*** SOURCE DATA ***

(* ===== verification/SerialTimers.v ===== *)
(** * Timers of the serial API (src/serialapi/Serialapi.c)

    Sixteen timers, named by their places, that call a function a number of times.  A function may itself start,
    restart and cancel timers. *)
From S2P Require Import Prelude Effects.
Import Effects.

Module SerialTimers.

Definition TIMERS : nat := 16.
Definition TIMER_FOREVER : Z := 0xFF.
Definition TIMER_ONE_TIME : Z := 0.

(** A place is free when it has no function; [running]: its timer of the operating system is set. *)
Record ZW_timer := mkTimer { fn : option Z; repeats : Z; interval : Z; running : bool }.
Definition no_timer : ZW_timer := mkTimer None 0 0 false.
Record TS := mkTS { timers : list ZW_timer; fired : list Z }.
Definition set_timers (l : list ZW_timer) (s : TS) : TS := mkTS l (fired s).
Definition set_fired (l : list Z) (s : TS) : TS := mkTS (timers s) l.
Abbreviation M := (Eff TS).

Definition timer (i : nat) : M ZW_timer := s ← get; of_option OutOfBounds (timers s !! i).
Definition put_timer (i : nat) (t : ZW_timer) : M unit := modify (fun s => set_timers (<[i := t]> (timers s)) s).

(** The first free place takes the timer; 0xFF: there is none. *)
Definition ZW_LTimerStart (func timerTicks n : Z) : M Z :=
  s ← get;
  match list_find (fun t => fn t = None) (timers s) with
  | Some (i, _) => put_timer i (mkTimer (Some func) n (timerTicks * 10) true) ;; mret (Z.of_nat i)
  | None => mret 0xFF
  end.

Definition ZW_LTimerRestart (handle : Z) : M Z :=
  if handle <? Z.of_nat TIMERS then t ← timer (Z.to_nat handle); put_timer (Z.to_nat handle) (mkTimer (fn t) (repeats t) (interval t) true) ;; mret 1 else mret 0.

Definition ZW_LTimerCancel (handle : Z) : M Z :=
  if handle <? Z.of_nat TIMERS then t ← timer (Z.to_nat handle); put_timer (Z.to_nat handle) (mkTimer None (repeats t) (interval t) false) ;; mret 1 else mret 0.

(** What a function does with timers. *)
Inductive call := Start (func ticks n : Z) | Restart (handle : Z) | Cancel (handle : Z).

Section Functions.
Context (prog : Z -> list call).

Fixpoint calls (l : list call) : M unit :=
  match l with
  | [] => mret tt
  | Start func ticks n :: l => ZW_LTimerStart func ticks n ;; calls l
  | Restart h :: l => ZW_LTimerRestart h ;; calls l
  | Cancel h :: l => ZW_LTimerCancel h ;; calls l
  end.

(** The fields are read again after the function has been called. *)
Definition timer_timeout (i : nat) : M unit :=
  t ← timer i;
  match fn t with Some c => modify (fun s => set_fired (fired s ++ [c]) s) ;; calls (prog c) | None => mret tt end ;;
  t ← timer i;
  let r := if (0 <? repeats t) && negb (repeats t =? TIMER_FOREVER) then repeats t - 1 else repeats t in
  if r =? 0 then put_timer i (mkTimer None r (interval t) (running t)) else put_timer i (mkTimer (fn t) r (interval t) true).

(** The operating system's timer of a place expires. *)
Definition expire (i : nat) : M unit := t ← timer i; put_timer i (mkTimer (fn t) (repeats t) (interval t) false) ;; timer_timeout i.
Fixpoint expire_times (n i : nat) : M unit := match n with O => mret tt | S n => expire i ;; expire_times n i end.

Lemma expire_run i t c s : timers s !! i = Some t -> fn t = Some c -> prog c = [] ->
  expire i s = Ok (tt, mkTS (<[i := let r := if (0 <? repeats t) && negb (repeats t =? TIMER_FOREVER) then repeats t - 1 else repeats t in
    if r =? 0 then mkTimer None r (interval t) false else mkTimer (Some c) r (interval t) true]> (timers s)) (fired s ++ [c])).
Proof.
  intros Hi Hf Hp. unfold expire, timer_timeout, timer, put_timer, mbind, Eff_bind, get, modify, of_option. rewrite Hi. cbn. rewrite list_lookup_insert_eq by (by eapply lookup_lt_Some). cbn.
  rewrite Hf, Hp. cbn. rewrite list_lookup_insert_eq by (by eapply lookup_lt_Some). cbn. destruct (_ =? 0); cbn; by rewrite list_insert_insert_eq.
Qed.

(** A timer for [n] calls, of a function that leaves the timers alone, makes exactly them and is then free. *)
Lemma timer_fires_n n : (1 <= n < 255)%nat -> forall i t c s, timers s !! i = Some t -> fn t = Some c -> prog c = [] -> repeats t = Z.of_nat n ->
  expire_times n i s = Ok (tt, mkTS (<[i := mkTimer None 0 (interval t) false]> (timers s)) (fired s ++ replicate n c)).
Proof.
  induction n as [|n IH]; intros Hn i t c s Hi Hf Hp Hr; [lia|]. cbn [expire_times]. unfold mbind, Eff_bind. rewrite (expire_run i t c s Hi Hf Hp). rewrite Hr.
  rewrite (proj2 (Z.ltb_lt _ _)) by lia. rewrite (proj2 (Z.eqb_neq (Z.of_nat (S n)) TIMER_FOREVER)) by (unfold TIMER_FOREVER; lia). cbn [andb negb]. cbv zeta.
  replace (Z.of_nat (S n) - 1) with (Z.of_nat n) by lia. destruct n as [|n]; [done|]. rewrite (proj2 (Z.eqb_neq _ _)) by lia.
  rewrite (IH ltac:(lia) i (mkTimer (Some c) (Z.of_nat (S n)) (interval t) true) c); try done; [|cbn; apply list_lookup_insert_eq; by eapply lookup_lt_Some].
  cbn [timers fired interval]. by rewrite list_insert_insert_eq, <- app_assoc.
Qed.
End Functions.

(** ** Runs *)

Definition idle : TS := mkTS (replicate TIMERS no_timer) [].
Definition outcome {A} (m : M A) : option (list Z * list (option Z)) := match m idle with Ok (_, s) => Some (fired s, map fn (take 3 (timers s))) | Fault _ => None end.

(** The function 1 cancels its own timer, which has expired, and starts another, for one call: the new timer is
    in the old place and is taken for the old one, so the function 2 is never called. *)
Example replacement_forgotten : outcome (ZW_LTimerStart 1 5 TIMER_ONE_TIME ;; expire (fun c => if c =? 1 then [Cancel 0; Start 2 5 TIMER_ONE_TIME] else []) 0) = Some ([1], [None; None; None]).
Proof. vm_compute. reflexivity. Qed.

(** The handle of a timer that is over cancels the timer that has taken its place. *)
Example stale_handle_cancels : outcome (ZW_LTimerStart 1 5 TIMER_ONE_TIME ;; expire (fun _ => []) 0 ;; ZW_LTimerStart 2 5 TIMER_ONE_TIME ;; ZW_LTimerCancel 0) = Some ([1], [None; None; None]).
Proof. vm_compute. reflexivity. Qed.

(** A timer for one time calls once. *)
Example one_time : outcome (ZW_LTimerStart 1 5 TIMER_ONE_TIME ;; expire (fun _ => []) 0) = Some ([1], [None; None; None]).
Proof. vm_compute. reflexivity. Qed.

End SerialTimers.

***

» WHAT TO DO
Using the listing above, return word for word each line from the one that has "Definition TIMER_FOREVER : Z := 0xFF." through the one that has "Record TS := mkTS", and no line outside that range.

» OUTPUT FOR THIS EXERCISE
Definition TIMER_FOREVER : Z := 0xFF.
Definition TIMER_ONE_TIME : Z := 0.

(** A place is free when it has no function; [running]: its timer of the operating system is set. *)
Record ZW_timer := mkTimer { fn : option Z; repeats : Z; interval : Z; running : bool }.
Definition no_timer : ZW_timer := mkTimer None 0 0 false.
Record TS := mkTS { timers : list ZW_timer; fired : list Z }.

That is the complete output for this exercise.